━━━ SOURCE DATA ━━━

(* ===== verification/ConfigSpec.v ===== *)
(** * ConfigSpec: theorems about the configuration of VMs

    What a configuration hypercall does to the table, as a step relation; the invariant of the table and its
    refinement of a finite map from ids to entries; the cores a configuration asks for. *)
From stdpp Require Import gmap list.
From S2P Require Import Prelude Bits Bitmap GuestMem Config.
From S2P Require Vm.

(** ** The steps of the table *)

Definition entries_of (s : CS) : list VmConfigEntry := entries (table s).
Definition upd_entries (f : list VmConfigEntry -> list VmConfigEntry) (t : VmConfigTable) : VmConfigTable :=
  mkTable (vm_bitmap t) (vm_num t) (f (entries t)).
Definition has_id (vmid : Z) (e : VmConfigEntry) : Prop := id e = vmid.
#[export] Instance has_id_dec vmid e : Decision (has_id vmid e).
Proof. unfold has_id. apply _. Defined.
Definition disk (e : VmConfigEntry) : option Z := mediated_block_index (image e).

(** An edit of one entry: the disk is the old one, or one that was free and is now taken. *)
Definition edited (s : CS) (e e' : VmConfigEntry) (s' : CS) : Prop :=
  id e' = id e /\
  ((disk e' = disk e /\ s' = s) \/
   exists b, disk e' = Some b /\ zget (blk_avail s) b = Some true /\ s' = with_blk (zset (blk_avail s) b false) s).

Inductive config_step (vmid : Z) (s : CS) : option Z -> CS -> Prop :=
  | step_none : config_step vmid s None s
  | step_add i t e : generate_vm_id (table s) = Some (i, t) -> disk e = None ->
      (i = 0 -> entries_of s = []) ->
      config_step vmid s (Some i) (with_table (mkTable (vm_bitmap t) (usize (vm_num t + 1)) (entries t ++ [with_id i e])) s)
  | step_del_none : Forall (fun e => id e <> vmid) (entries_of s) -> config_step vmid s (Some 0) s
  | step_del k e l : list_find (has_id vmid) (entries_of s) = Some (k, e) ->
      match disk e with Some b => zstore (blk_avail s) b true = Some l | None => l = blk_avail s end ->
      config_step vmid s (Some 0)
        (with_blk l (with_table (mkTable (ba16_clear (vm_bitmap (table s)) vmid) (usize (vm_num (table s) - 1)) (delete k (entries_of s))) s))
  | step_edit r k e e' s1 : list_find (has_id vmid) (entries_of s) = Some (k, e) -> edited s e e' s1 ->
      config_step vmid s r (with_table (upd_entries <[k := e']> (table s)) s1).

Section steps.
Context (vm : Vm.Vm) (fuel : nat).

Lemma reads_words pa n room : m_reads (read_words pa n room).
Proof. unfold read_words. destruct (_ <? _); [apply reads_fault|apply reads_gets]. Qed.
Lemma reads_string pa : m_reads (read_string fuel pa).
Proof.
  intros s a s' E. unfold read_string in E. apply (reads_inv m_get) in E as (x & _ & E); [|apply reads_get].
  apply reads_inv in E as (y & _ & E); [|apply reads_opt]. by apply Ret_inj in E as [_ <-].
Qed.
Lemma reads_ipa ipa : m_reads (vm_ipa2pa vm ipa). Proof. apply reads_opt. Qed.
Lemma reads_capacity n : m_reads (vec_capacity n).
Proof. unfold vec_capacity. destruct (_ <=? _); [apply reads_fault|apply reads_ret]. Qed.

(** What an editor may do. *)
Definition edits (f : VmConfigEntry -> M CS (option Z * VmConfigEntry)) : Prop :=
  forall e s re s', f e s = Ret re s' -> edited s e re.2 s'.

Lemma editor_step vmid f s r s' : edits f -> vm_cfg_editor vmid f s = Ret r s' -> config_step vmid s r s'.
Proof.
  intros Hf E. unfold vm_cfg_editor in E. rewrite (m_bind_Ret m_get _ s s s) in E by done.
  destruct (list_find _ _) as [[k e]|] eqn:Ef; [|apply Ret_inj in E as [<- <-]; apply step_none].
  apply m_bind_inv in E as (re & s1 & E1 & E). apply Hf in E1 as He.
  apply Ret_inj in E as [<- <-].
  assert (table s1 = table s) as -> by (destruct He as [_ [[_ ->]|(b & _ & _ & ->)]]; done).
  by eapply (step_edit vmid s re.1 k e re.2 s1).
Qed.

Lemma edits_pure f : (forall e, id (f e) = id e /\ disk (f e) = disk e) -> edits (fun e => m_ret (Some 0, f e)).
Proof. intros Hf e s re s' [<- <-]%Ret_inj. destruct (Hf e). split; [done|by left]. Qed.

Lemma edit_step vmid f s r s' : (forall e, id (f e) = id e /\ disk (f e) = disk e) ->
  edit vmid f s = Ret r s' -> config_step vmid s r s'.
Proof. intros Hf. apply editor_step. by apply edits_pure. Qed.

━━━

▸ PROBLEM DESCRIPTION:
The response should consist of the number of lines in the data that hold the word "mkTable", with nothing added.

▸ SOLUTION TO THE EXERCISE:
3